▸ **Work item**
Report how many lines below contain the word "Record", and give only that number.

▸ **Supplied data**
(* ===== verification/SpuSafe.v ===== *)
(** * Invariant of the sound processor

    [spu_ok] types the registers, bounds the sample index, the block address
    and the transfer pointer, keeps the envelope inside its range and the cached envelope parameters
    equal to what the registers say; every operation keeps it. *)

From S2P Require Import Prelude Scheduler System Spu.

(** ** Voices *)

Definition is_s16 (x : Z) : Prop := -32768 <= x < 32768.

(** The cached envelope parameters are those of the registers. *)
Definition params_cached (v : SPU_Voice) : Prop :=
  adsr_params (adsr_phase v) (adsr_lo v) (adsr_hi v) = (adsr_ci v, adsr_step v, adsr_exp v, adsr_inc v) /\
  adsr_sl v = Z.shiftl (Z.land (adsr_lo v) 0x0F + 1) 11.

Record voice_ok (v : SPU_Voice) : Prop := {
  vo_pitch : is_u16 (pitch v);
  vo_start : is_u16 (start_addr v);
  vo_repeat : is_u16 (repeat_addr v);
  vo_addr : 0 <= current_addr v < SPU_RAM_SIZE /\ (8 | current_addr v);
  vo_pos : 0 <= sample_pos v < SPU_BLOCK;
  vo_prev : is_s16 (prev0 v) /\ is_s16 (prev1 v);
  vo_decoded : zlen (decoded v) = 28 /\ Forall is_s16 (decoded v);
  vo_vol : 0 <= adsr_vol v <= 0x8000;
  vo_counter : 0 <= adsr_counter v < 0x8000;
  vo_params : active v = true -> params_cached v /\ adsr_phase v <> ADSR_OFF
}.

Lemma is_s16_s16 x : is_s16 (s16 x).
Proof. unfold is_s16, s16. pose proof (u16_range x). unfold is_u16 in *. destruct (Z.ltb_spec (u16 x) 32768); lia. Qed.

Lemma is_s16_clamp16 x : is_s16 (clamp16 x).
Proof.
  unfold is_s16, clamp16. destruct (Z.ltb_spec 32767 x); cbv zeta; [cbv; intuition discriminate|].
  destruct (Z.ltb_spec x (-32768)); lia.
Qed.

Lemma voice0_ok : voice_ok voice0.
Proof.
  split; cbn; try (cbv; intuition discriminate).
  - split; [cbv; intuition discriminate | exists 0; reflexivity].
  - split; [reflexivity | apply (Forall_repeat is_s16 0 28); cbv; intuition discriminate].
Qed.

(** ** The envelope parameters *)

Lemma adsr_fields_range p lo hi shift idx e d : adsr_fields p lo hi = Some (shift, idx, e, d) ->
  0 <= shift <= 31 /\ 0 <= idx <= 3.
Proof.
  destruct p; cbn; intros E; inversion E; subst; clear E;
    repeat match goal with |- context [Z.land ?x ?m] => pose proof (land_bound_r x m ltac:(lia)); generalize dependent (Z.land x m) end;
    intros; lia.
Qed.

Record params_range (v : SPU_Voice) : Prop := {
  pr_ci : 0 <= adsr_ci v <= 0x8000;
  pr_step : - 0x4000 <= adsr_step v <= 0x4000;
  pr_sl : 0 < adsr_sl v <= 0x8000;
  pr_dec : adsr_inc v = false -> adsr_step v <= 0;
  pr_inc : adsr_inc v = true -> 0 <= adsr_step v;
  pr_down : (adsr_phase v = ADSR_DECAY \/ adsr_phase v = ADSR_RELEASE) -> adsr_inc v = false
}.

Lemma base_range raw su : 4 <= raw <= 8 -> su <= 11 ->
  0 < (if 0 <? su then Z.shiftl raw su else raw) <= 0x4000.
Proof.
  intros Hr Hs. destruct (Z.ltb_spec 0 su); [|lia].
  rewrite Z.shiftl_mul_pow2 by lia.
  pose proof (Z.pow_le_mono_r 2 su 11). pose proof (Z.pow_pos_nonneg 2 su). change (2 ^ 11) with 2048 in *. nia.
Qed.

Lemma ci_range k : 0 <= (if 0 <? k then Z.shiftr 0x8000 k else 0x8000) <= 0x8000.
Proof.
  destruct (Z.ltb_spec 0 k); [|lia]. rewrite Z.shiftr_div_pow2 by lia.
  pose proof (Z.pow_pos_nonneg 2 k). split; [apply Z.div_pos; lia | apply Z.div_le_upper_bound; nia].
Qed.

Lemma adsr_params_range p lo hi ci step e i : adsr_params p lo hi = (ci, step, e, i) ->
  0 <= ci <= 0x8000 /\ - 0x4000 <= step <= 0x4000 /\ (i = false -> step <= 0) /\ (i = true -> 0 <= step) /\
  (p = ADSR_DECAY \/ p = ADSR_RELEASE -> i = false).
Proof.
  unfold adsr_params. destruct (adsr_fields p lo hi) as [ [ [ [shift idx] e'] d] |] eqn:E.
  - pose proof (adsr_fields_range _ _ _ _ _ _ _ E) as [Hs Hi].
    pose proof (ci_range (shift - 11)) as Hc.
    pose proof (base_range (if d then 8 - idx else 7 - idx) (11 - shift) ltac:(destruct d; lia) ltac:(lia)) as Hb.
    cbv zeta. set (b := if 0 <? 11 - shift then _ else _) in *. set (c := if 0 <? shift - 11 then _ else _) in *.
    intros [= <- <- <- <-]. split; [exact Hc|]. split; [destruct d; lia|]. split; [destruct d; [lia | discriminate]|].
    split; [destruct d; [discriminate | lia]|]. intros [-> | ->]; cbn in E; inversion E; reflexivity.
  - intros [= <- <- <- <-]. repeat split; lia.
Qed.

Lemma cached_range v : params_cached v -> params_range v.
Proof.
  intros [Hp Hsl]. apply adsr_params_range in Hp as (H1 & H2 & H3 & H4 & H5).
  split; try assumption.
  rewrite Hsl. pose proof (land_bound_r (adsr_lo v) 0x0F ltac:(lia)).
  rewrite Z.shiftl_mul_pow2 by lia. change (2 ^ 11) with 2048. lia.
Qed.

Lemma reload_cached v : params_cached (adsr_reload_params v).
Proof.
  unfold adsr_reload_params. destruct (adsr_params _ _ _) as [ [ [ci step] e] i] eqn:E.
  split; [exact E | reflexivity].
Qed.

Ltac voice_reload := 
  unfold adsr_reload_params; destruct (adsr_params _ _ _) as [ [ [? ?] ?] ?].

Lemma reload_ok v : voice_ok (v <| active := false |>) -> (active v = true -> adsr_phase v <> ADSR_OFF) ->
  voice_ok (adsr_reload_params v).
Proof.
  intros [H1 H2 H3 H4 H5 H6 H7 H8 H9 _] Hp. pose proof (reload_cached v) as Hc.
  split; try (voice_reload; assumption).
  intros Ha. split; [exact Hc|]. revert Ha. voice_reload. exact Hp.
Qed.

(** ** The envelope *)

(** The parts of a voice the envelope and the mixer do not touch. *)
Lemma voice_ok_upd v vol lvl cnt : voice_ok v -> 0 <= vol <= 0x8000 -> 0 <= cnt < 0x8000 ->
  voice_ok (v <| adsr_counter := cnt |> <| adsr_vol := vol |> <| adsr_level := lvl |>).
Proof. intros [H1 H2 H3 H4 H5 H6 H7 H8 H9 H10] Hv Hc. split; assumption. Qed.

Lemma next_vol_range v : params_range v -> 0 <= adsr_vol v <= 0x8000 ->
  - 0x4000 <= adsr_next_vol v <= 0xC000 /\ (adsr_inc v = false -> adsr_next_vol v <= adsr_vol v) /\
  (adsr_inc v = true -> 0 <= adsr_next_vol v).
Proof.
  intros [_ Hs _ Hd Hi _] Hv. unfold adsr_next_vol.
  destruct (adsr_exp v && negb (adsr_inc v)) eqn:E.
  2: { split; [lia|]. split; [intros Hx; specialize (Hd Hx) | intros Hx; specialize (Hi Hx)]; lia. }
  apply andb_prop in E as [_ E]. apply negb_true_iff in E. specialize (Hd E).
  rewrite Z.shiftr_div_pow2 by lia. change (2 ^ 15) with 32768.
  assert (- 0x4000 <= adsr_step v * adsr_vol v / 32768 <= 0) by (split; [apply Z.div_le_lower_bound | apply Z.div_le_upper_bound]; nia).
  split; [lia|]. split; [lia | rewrite E; discriminate].
Qed.

Lemma tick_ok v : voice_ok v -> active v = true -> voice_ok (adsr_tick v).
Proof.
  intros Hok Ha. pose proof (vo_params _ Hok Ha) as [Hc Hp]. pose proof (cached_range _ Hc) as Hr.
  pose proof (vo_vol _ Hok) as Hv. pose proof (vo_counter _ Hok) as Hn.
  assert (Hci : 0 <= adsr_rate v <= 0x8000).
  { unfold adsr_rate. pose proof (pr_ci _ Hr). destruct (_ && _); [|lia].
    rewrite Z.shiftr_div_pow2 by lia. change (2 ^ 2) with 4. zify_div. }
  unfold adsr_tick. cbv zeta. set (v1 := v <| adsr_counter ::= _ |>).
  assert (Hok1 : forall k, 0 <= k < 0x8000 -> voice_ok (v1 <| adsr_counter := k |>))
    by (intros k Hk; destruct Hok; split; assumption).
  destruct (Z.ltb_spec (adsr_counter v1) 0x8000) as [Hlt | Hge].
  { apply (Hok1 (adsr_counter v1)). cbn in Hlt |- *. lia. }
  set (v2 := v1 <| adsr_counter ::= _ |>).
  assert (Hok2 : voice_ok v2).
  { apply Hok1. pose proof (land_bound_r (adsr_counter v1) 0x7FFF ltac:(lia)). lia. }
  destruct (next_vol_range v Hr Hv) as (Hnv & Hdec & Hinc).
  change (adsr_next_vol v2) with (adsr_next_vol v). generalize dependent (adsr_next_vol v). intros w Hw Hdec Hinc.
  assert (Hcl : forall vol v', 0 <= vol <= 0x8000 -> voice_ok v' -> voice_ok (v' <| adsr_vol := vol |> <| adsr_level := u16 (Z.land (u32 vol) 0x7FFF) |>)).
  { intros vol v' Hvol Hv'. destruct Hv'; split; assumption. }
  assert (Hre : forall p, p <> ADSR_OFF -> voice_ok (adsr_reload_params (v2 <| adsr_phase := p |> <| adsr_counter := 0 |>))).
  { intros p Hpo. apply reload_ok; [|intros _; exact Hpo]. destruct Hok2; split; try assumption; [cbn; lia | discriminate]. }
  unfold adsr_transition. change (adsr_phase v2) with (adsr_phase v). change (adsr_inc v2) with (adsr_inc v).
  change (adsr_sl v2) with (adsr_sl v).
  pose proof (pr_sl _ Hr) as Hsl. pose proof (pr_down _ Hr) as Hdown.
  destruct (adsr_phase v).
  - destruct (Z.leb_spec 0x7FFF w), (Z.ltb_spec w 0); cbn [orb]; apply Hcl; try lia; first [apply Hre; discriminate | exact Hok2].
  - specialize (Hdec (Hdown (or_introl eq_refl))).
    destruct (Z.ltb_spec w 0); cbv zeta; [destruct (Z.leb_spec 0 (adsr_sl v)); [|lia]; apply Hcl; [lia | apply Hre; discriminate]|].
    destruct (Z.leb_spec w (adsr_sl v)); apply Hcl; try lia; first [apply Hre; discriminate | exact Hok2].
  - destruct (adsr_inc v).
    + specialize (Hinc eq_refl). destruct (Z.ltb_spec 0x7FFF w); apply Hcl; try lia; exact Hok2.
    + specialize (Hdec eq_refl). destruct (Z.ltb_spec w 0); apply Hcl; try lia; exact Hok2.
  - specialize (Hdec (Hdown (or_intror eq_refl))).
    destruct (Z.ltb_spec w 0); cbv zeta.
    + change (0 =? 0) with true. cbv iota. apply Hcl; [lia|]. destruct Hok2; split; try assumption. discriminate.
    + destruct (Z.eqb_spec w 0); apply Hcl; try lia; [|exact Hok2]. destruct Hok2; split; try assumption. discriminate.
  - contradiction.
Qed.

(** ** ADPCM *)

Lemma adpcm_shifted_length m b s : zlen (adpcm_shifted m b s) = 28.
Proof. reflexivity. Qed.

Lemma adpcm_shifted_s16 m b s : Forall is_s16 (adpcm_shifted m b s).
Proof.
  unfold adpcm_shifted. rewrite List.Forall_forall. intros x Hx. apply in_flat_map in Hx as (i & _ & Hx).
  cbv zeta in Hx. destruct Hx as [<- | [<- | [] ] ]; apply is_s16_s16.
Qed.
(** Sound RAM keeps what DMA puts there.  Uploading a region of main
    RAM to a sound address by channel 4, whatever is playing, and downloading
    it again from the same address to any place in main RAM, copies exactly
    those bytes and changes no other byte of main RAM, also when the transfer
    wraps around the end of sound RAM. *)
Theorem dma4_roundtrip x src dst bcr value :
  spu_ok (fst x) -> mem_ok (psx_ram (snd x)) -> is_u16 value ->
  let len := dma4_bytes bcr in
  len <= SPU_RAM_SIZE -> Z.land src 0x1FFFFC = src -> Z.land dst 0x1FFFFC = dst ->
  src + len <= SPU_PSX_RAM_SIZE -> dst + len <= SPU_PSX_RAM_SIZE ->
  let x2 := SPU_DMA4 src bcr 1 (SPU_WriteReg 0xD3 value x) in
  let x4 := SPU_DMA4 dst bcr 0 (SPU_WriteReg 0xD3 value x2) in
  forall a, rd8 (psx_ram (snd x4)) a
    = if (dst <=? a) && (a <? dst + len) then rd8 (psx_ram (snd x)) (src + (a - dst)) else rd8 (psx_ram (snd x)) a.
Proof.
  intros Hx Hm Hv len Hl Hsrc Hdst Hs Hd x2 x4 a.
  destruct (dma4_upload x src bcr value Hx Hm Hv Hl Hsrc Hs) as (H2 & R2 & A2). fold x2 in H2, R2, A2.
  subst x4. rewrite (dma4_download x2 dst bcr value H2 Hv Hdst Hd a), R2. fold len.
  destruct (Z.leb_spec dst a), (Z.ltb_spec a (dst + len)); cbn [andb]; try reflexivity. apply A2. lia.
Qed.

(** ** Where the code differs from its comments *)

(** A one-shot sample loses its end.  Fetching a block whose flags say
    end without repeat deactivates the voice at once and stops the mixing
    loop: ENDX is set, and not one of the 28 samples just decoded is mixed,
    although the comment stops the voice after the last sample of the
    block. *)
Theorem one_shot_block_dropped i offset num vl vr fuel t :
  let addr := current_addr (mv t) in
  let flags := rd8 (spu_ram (fst (m_env t))) (Z.land addr (SPU_RAM_SIZE - 1) + 1) in
  block_decoded (mv t) = false -> active (mv t) = true -> ms t < num -> 0 <= i ->
  tst flags 1 = true -> tst flags 2 = false ->
  exists t', mix_loop (S fuel) i offset num vl vr t = Some t' /\ ms t' = ms t /\ active (mv t') = false /\
    Z.testbit (endx (fst (m_env t'))) i = true /\
    mix_buf_l (fst (m_env t')) = mix_buf_l (fst (m_env t)) /\ mix_buf_r (fst (m_env t')) = mix_buf_r (fst (m_env t)).
Proof.
  intros addr flags Hd Ha Hn Hi H1 H2. cbn [mix_loop]. rewrite (proj2 (Z.ltb_lt _ _) Hn), Ha. cbn [andb].
  unfold mix_round, mix_fetch. rewrite Hd. cbv zeta. fold addr. unfold decode_adpcm_block. cbv zeta.
  set (x := irq9_check addr (m_env t)).
  assert (Ex : spu_ram (fst x) = spu_ram (fst (m_env t)) /\ mix_buf_l (fst x) = mix_buf_l (fst (m_env t)) /\
               mix_buf_r (fst x) = mix_buf_r (fst (m_env t)))
    by (subst x; unfold irq9_check; destruct (_ && _); repeat split).
  destruct Ex as (Em & El & Er). clearbody x. rewrite Em. fold flags.
  destruct (adpcm_samples _ _ _ _) as [out [s1 s2] ]. unfold adpcm_flags. cbv zeta. rewrite H1, H2.
  eexists. split; [reflexivity|]. split; [reflexivity|]. split; [reflexivity|].
  split; [|split; [exact El | exact Er] ].
  change (Z.testbit (Z.lor (endx (fst x)) (Z.shiftl 1 i)) i = true).
  rewrite Z.lor_spec, Z.shiftl_spec, Z.sub_diag by lia. apply orb_true_r.
Qed.
(** A block in zigzag order, dequantised; the columns used below the first
    row. *)
Definition store_quant (iqtab : list Z) (q_scale k hw : Z) (acc : list Z * Z) : list Z * Z :=
  let '(blk, used_col) := acc in
  let z := aget zscan k in
  (aset blk z (SCALER (mul32 (mul32 (RLE_VAL hw) (aget iqtab k)) q_scale) 12),
   Z.lor used_col (if 7 <? z then Z.shiftl 1 (Z.land z 7) else 0)).

Definition quant_block (iqtab : list Z) (hw p : Z) : list Z * Z :=
  let q_scale := RLE_RUN hw in
  let blk := aset (repeat 0 64) 0 (SCALER (mul32 (RLE_VAL hw) (aget iqtab 0)) 9) in
  let '(p, k, (blk, used_col)) := ac_loop 63 (store_quant iqtab q_scale) p 0 (blk, 0) in
  (idct blk (if k =? 0 then -1 else used_col), p).

Definition decode_block (scale_table iqtab : list Z) (hw p : Z) : list Z * Z :=
  if RLE_RUN hw =? 0 then special_block scale_table hw p else quant_block iqtab hw p.

(** [None] when the padding or the block runs past the array. *)
Definition rl_block (scale_table iqtab : list Z) (limit p : Z) : option (list Z * Z) :=
  match skip_padding (Z.to_nat (limit - p)) p with
  | None => None
  | Some p =>
    let '(blk, p') := decode_block scale_table iqtab (rd p) (p + 1) in
    if limit <? p' then None else Some (blk, p')
  end.

(** Cr, Cb, Y1 to Y4 in one array of six blocks. *)
Fixpoint rl_blocks (scale_table : list Z) (iqtabs : list (list Z)) (limit p : Z) : option (list Z * Z) :=
  match iqtabs with
  | [] => Some ([], p)
  | iq :: iqtabs =>
    match rl_block scale_table iq limit p with
    | None => None
    | Some (blk, p) =>
      match rl_blocks scale_table iqtabs limit p with
      | None => None
      | Some (rest, p) => Some (blk ++ rest, p)
      end
    end
  end.
End Rle.

Definition rl2blk (x : MdecSys) : option (list Z * Z) :=
  let m := fst x in
  rl_blocks (rl_read x) (scale_table m) [iq_uv m; iq_uv m; iq_y m; iq_y m; iq_y m; iq_y m] (rl_limit x) (rl m).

▸ **Answer to the exercise**
2